(* ===== verification/Layout.v ===== *)
(** * Layout: [#[repr(C)]] structs in memory

    The probe decodes a kernel trace entry and userspace decodes a ring-buffer record by
    reading fixed offsets of a [#[repr(C)]] struct. This file gives the layout algorithm of
    [repr(C)] (each field at the next multiple of its alignment, the size a multiple of the
    largest alignment), little-endian integers, and the writing and reading of a struct. *)
From S2P Require Import Prelude Text.

(** ** Little-endian integers, bytes being numbers below 256 *)

Fixpoint le_bytes (n : nat) (x : N) : list N :=
  match n with
  | O => []
  | S n => x mod 256 :: le_bytes n (x / 256)
  end.

Fixpoint le_value (bs : list N) : N :=
  match bs with
  | [] => 0
  | b :: bs => b + 256 * le_value bs
  end.

(** [as uN] of a signed value and [as iN] of an unsigned one, [w] bits. *)
Definition to_unsigned (w : N) (z : Z) : N := Z.to_N (z mod 2 ^ Z.of_N w)%Z.
Definition to_signed (w : N) (x : N) : Z :=
  if x <? 2 ^ (w - 1) then Z.of_N x else (Z.of_N x - 2 ^ Z.of_N w)%Z.

Definition is_byte (b : N) : Prop := b < 256.
Definition is_int (w : N) (z : Z) : Prop :=
  (- 2 ^ Z.of_N (w - 1) <= z < 2 ^ Z.of_N (w - 1))%Z.

Lemma length_le_bytes n x : length (le_bytes n x) = n.
Proof. revert x. induction n as [|n IH]; intros x; simpl; [done|]. by rewrite IH. Qed.

Lemma le_bytes_bytes n x : Forall is_byte (le_bytes n x).
Proof.
  revert x. induction n as [|n IH]; intros x; cbn [le_bytes]; constructor; [|done].
  by apply N.mod_lt.
Qed.

Lemma le_value_bytes n x : x < 256 ^ N.of_nat n -> le_value (le_bytes n x) = x.
Proof.
  revert x. induction n as [|n IH]; intros x Hx; [simpl in *; lia|].
  rewrite Nat2N.inj_succ, N.pow_succ_r' in Hx. cbn [le_bytes le_value].
  rewrite IH by (by apply N.Div0.div_lt_upper_bound).
  pose proof (N.div_mod' x 256). lia.
Qed.

Lemma le_value_bound bs : Forall is_byte bs -> le_value bs < 256 ^ N.of_nat (length bs).
Proof.
  induction 1 as [|b bs Hb Hbs IH]; cbn [le_value length]; [by vm_compute|].
  rewrite Nat2N.inj_succ, N.pow_succ_r'. unfold is_byte in Hb. nia.
Qed.

(** Casting a signed value to unsigned and back. *)
Lemma to_signed_unsigned w z : 0 < w -> is_int w z -> to_signed w (to_unsigned w z) = z.
Proof.
  intros Hw [Hlo Hhi]. unfold to_signed, to_unsigned.
  assert (2 ^ Z.of_N w = 2 * 2 ^ Z.of_N (w - 1))%Z as Hp.
  { rewrite <- Z.pow_succ_r by lia. f_equal. lia. }
  assert (0 < 2 ^ Z.of_N (w - 1))%Z by (apply Z.pow_pos_nonneg; lia).
  assert (Z.of_N (2 ^ (w - 1)) = 2 ^ Z.of_N (w - 1))%Z as Hn by (by rewrite N2Z.inj_pow).
  destruct (Z_lt_le_dec z 0).
  - replace (z mod 2 ^ Z.of_N w)%Z with (z + 2 ^ Z.of_N w)%Z
      by (apply Z.mod_unique with (-1)%Z; lia).
    destruct (N.ltb_spec (Z.to_N (z + 2 ^ Z.of_N w)) (2 ^ (w - 1))); lia.
  - rewrite Z.mod_small by lia.
    destruct (N.ltb_spec (Z.to_N z) (2 ^ (w - 1))); lia.
Qed.

Lemma to_unsigned_bound w z : to_unsigned w z < 2 ^ w.
Proof.
  unfold to_unsigned. pose proof (Z.mod_pos_bound z (2 ^ Z.of_N w)) as H.
  assert (0 < 2 ^ Z.of_N w)%Z by (apply Z.pow_pos_nonneg; lia).
  pose proof (N2Z.inj_pow 2 w). simpl in *. lia.
Qed.

(** ** Struct layout *)

Record CField := { cf_name : str; cf_size : nat; cf_align : nat }.

Definition align_up (off align : nat) : nat := (off + align - 1) / align * align.

(** [(name, offset, size)] of each field, laid out from [off]. *)
Fixpoint layout_from (off : nat) (fs : list CField) : list (str * nat * nat) :=
  match fs with
  | [] => []
  | f :: fs =>
      let o := align_up off (cf_align f) in
      (cf_name f, o, cf_size f) :: layout_from (o + cf_size f) fs
  end.

Definition layout : list CField -> list (str * nat * nat) := layout_from 0.

(** The offset just after the last field. *)
Fixpoint layout_end (off : nat) (fs : list CField) : nat :=
  match fs with
  | [] => off
  | f :: fs => layout_end (align_up off (cf_align f) + cf_size f) fs
  end.

Definition struct_align (fs : list CField) : nat := max_list (cf_align <$> fs).

(** [core::mem::size_of]. *)
Definition struct_size (fs : list CField) : nat := align_up (layout_end 0 fs) (struct_align fs).

Definition offset_of (l : list (str * nat * nat)) (name : str) : option (nat * nat) :=
  match find_first (fun '(n, _, _) => bool_decide (n = name)) l with
  | Some (_, o, s) => Some (o, s)
  | None => None
  end.

(** The bytes of a field read out of the memory of a struct. *)
Definition read_field (fs : list CField) (data : list N) (name : str) : list N :=
  match offset_of (layout fs) name with
  | Some (o, s) => take s (drop o data)
  | None => []
  end.

(** The memory of a struct whose field bytes are given; [pad] supplies the padding bytes,
    whose values [repr(C)] leaves unspecified. *)
Fixpoint write_from (pad : nat -> N) (off : nat) (fvs : list (CField * list N)) : list N :=
  match fvs with
  | [] => []
  | (f, bs) :: fvs =>
      let o := align_up off (cf_align f) in
      (pad <$> seq off (o - off)) ++ bs ++ write_from pad (o + cf_size f) fvs
  end.

Definition write_struct (pad : nat -> N) (fvs : list (CField * list N)) : list N :=
  let body := write_from pad 0 fvs in
  body ++ (pad <$> seq (length body) (struct_size fvs.*1 - length body)).

(** ** Reading back what was written *)

Lemma align_up_le off a : (a <> 0)%nat -> (off <= align_up off a)%nat.
Proof.
  intros Ha. unfold align_up. pose proof (Nat.div_mod_eq (off + a - 1) a).
  pose proof (Nat.mod_upper_bound (off + a - 1) a Ha). nia.
Qed.

Definition wf_fields (fvs : list (CField * list N)) : Prop :=
  Forall (fun '(f, bs) => (cf_align f <> 0)%nat /\ length bs = cf_size f) fvs.

Lemma length_write_from pad off fvs :
  wf_fields fvs -> (off + length (write_from pad off fvs))%nat = layout_end off fvs.*1.
Proof.
  intros H. revert off.
  induction H as [|[f bs] fvs [Ha Hl] H IH]; intros off; simpl; [lia|].
  pose proof (align_up_le off _ Ha).
  rewrite !length_app, length_fmap, length_seq, <- IH. lia.
Qed.

Lemma length_write_struct pad fvs :
  wf_fields fvs -> (struct_align fvs.*1 <> 0)%nat ->
  length (write_struct pad fvs) = struct_size fvs.*1.
Proof.
  intros H Ha. unfold write_struct. rewrite length_app, length_fmap, length_seq.
  pose proof (length_write_from pad 0 fvs H) as Hl.
  pose proof (align_up_le (layout_end 0 fvs.*1) _ Ha). unfold struct_size. lia.
Qed.

Lemma offset_of_cons n o s l name :
  offset_of ((n, o, s) :: l) name = if decide (n = name) then Some (o, s) else offset_of l name.
Proof. unfold offset_of. simpl. by case_bool_decide; case_decide. Qed.

Lemma read_write_from pad off pre fvs rest f bs :
  wf_fields fvs -> NoDup (cf_name ∘ fst <$> fvs) -> (f, bs) ∈ fvs -> length pre = off ->
  exists o, offset_of (layout_from off fvs.*1) (cf_name f) = Some (o, cf_size f) /\
            take (cf_size f) (drop o (pre ++ write_from pad off fvs ++ rest)) = bs.
Proof.
  intros H. revert off pre.
  induction H as [|[g cs] fvs [Ha Hl] H IH]; intros off pre Hnd Hin Hpre; [by apply not_elem_of_nil in Hin|].
  cbn [fmap list_fmap fst layout_from write_from]. rewrite offset_of_cons.
  pose proof (align_up_le off _ Ha) as Hal. set (o := align_up off (cf_align g)) in *.
  rewrite fmap_cons in Hnd. apply NoDup_cons in Hnd as [Hnin Hnd].
  set (padding := pad <$> seq off (o - off)).
  assert (length (pre ++ padding) = o) as Hlo
    by (unfold padding; rewrite length_app, length_fmap, length_seq; lia).
  rewrite <- !app_assoc, (app_assoc pre padding).
  apply elem_of_cons in Hin as [[= -> ->]|Hin].
  - exists o. rewrite decide_True by done. split; [done|].
    rewrite drop_app_length' by done. by rewrite take_app_length' by done.
  - rewrite decide_False.
    + rewrite (app_assoc _ cs). apply IH; [done..|]. rewrite length_app. lia.
    + intros Hn. apply Hnin. simpl. rewrite Hn. apply list_elem_of_fmap. by exists (f, bs).
Qed.

(** Every field of a struct reads back as it was written, whatever the padding holds. *)
Lemma read_write_struct pad fvs f bs :
  wf_fields fvs -> NoDup (cf_name ∘ fst <$> fvs) -> (f, bs) ∈ fvs ->
  read_field fvs.*1 (write_struct pad fvs) (cf_name f) = bs.
Proof.
  intros Hwf Hnd Hin. unfold read_field, layout, write_struct.
  destruct (read_write_from pad 0 [] fvs
              (pad <$> seq (length (write_from pad 0 fvs))
                 (struct_size fvs.*1 - length (write_from pad 0 fvs))) f bs)
    as (o & -> & Hr); done.
Qed.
______
— PROBLEM DESCRIPTION —
Write down again, exactly as given, only the lines above that fall from the line with "Definition to_signed (w" to the line with "rewrite IH by", inclusive.

— ANSWER AREA —
Definition to_signed (w : N) (x : N) : Z :=
  if x <? 2 ^ (w - 1) then Z.of_N x else (Z.of_N x - 2 ^ Z.of_N w)%Z.

Definition is_byte (b : N) : Prop := b < 256.
Definition is_int (w : N) (z : Z) : Prop :=
  (- 2 ^ Z.of_N (w - 1) <= z < 2 ^ Z.of_N (w - 1))%Z.

Lemma length_le_bytes n x : length (le_bytes n x) = n.
Proof. revert x. induction n as [|n IH]; intros x; simpl; [done|]. by rewrite IH. Qed.

Lemma le_bytes_bytes n x : Forall is_byte (le_bytes n x).
Proof.
  revert x. induction n as [|n IH]; intros x; cbn [le_bytes]; constructor; [|done].
  by apply N.mod_lt.
Qed.

Lemma le_value_bytes n x : x < 256 ^ N.of_nat n -> le_value (le_bytes n x) = x.
Proof.
  revert x. induction n as [|n IH]; intros x Hx; [simpl in *; lia|].
  rewrite Nat2N.inj_succ, N.pow_succ_r' in Hx. cbn [le_bytes le_value].
  rewrite IH by (by apply N.Div0.div_lt_upper_bound).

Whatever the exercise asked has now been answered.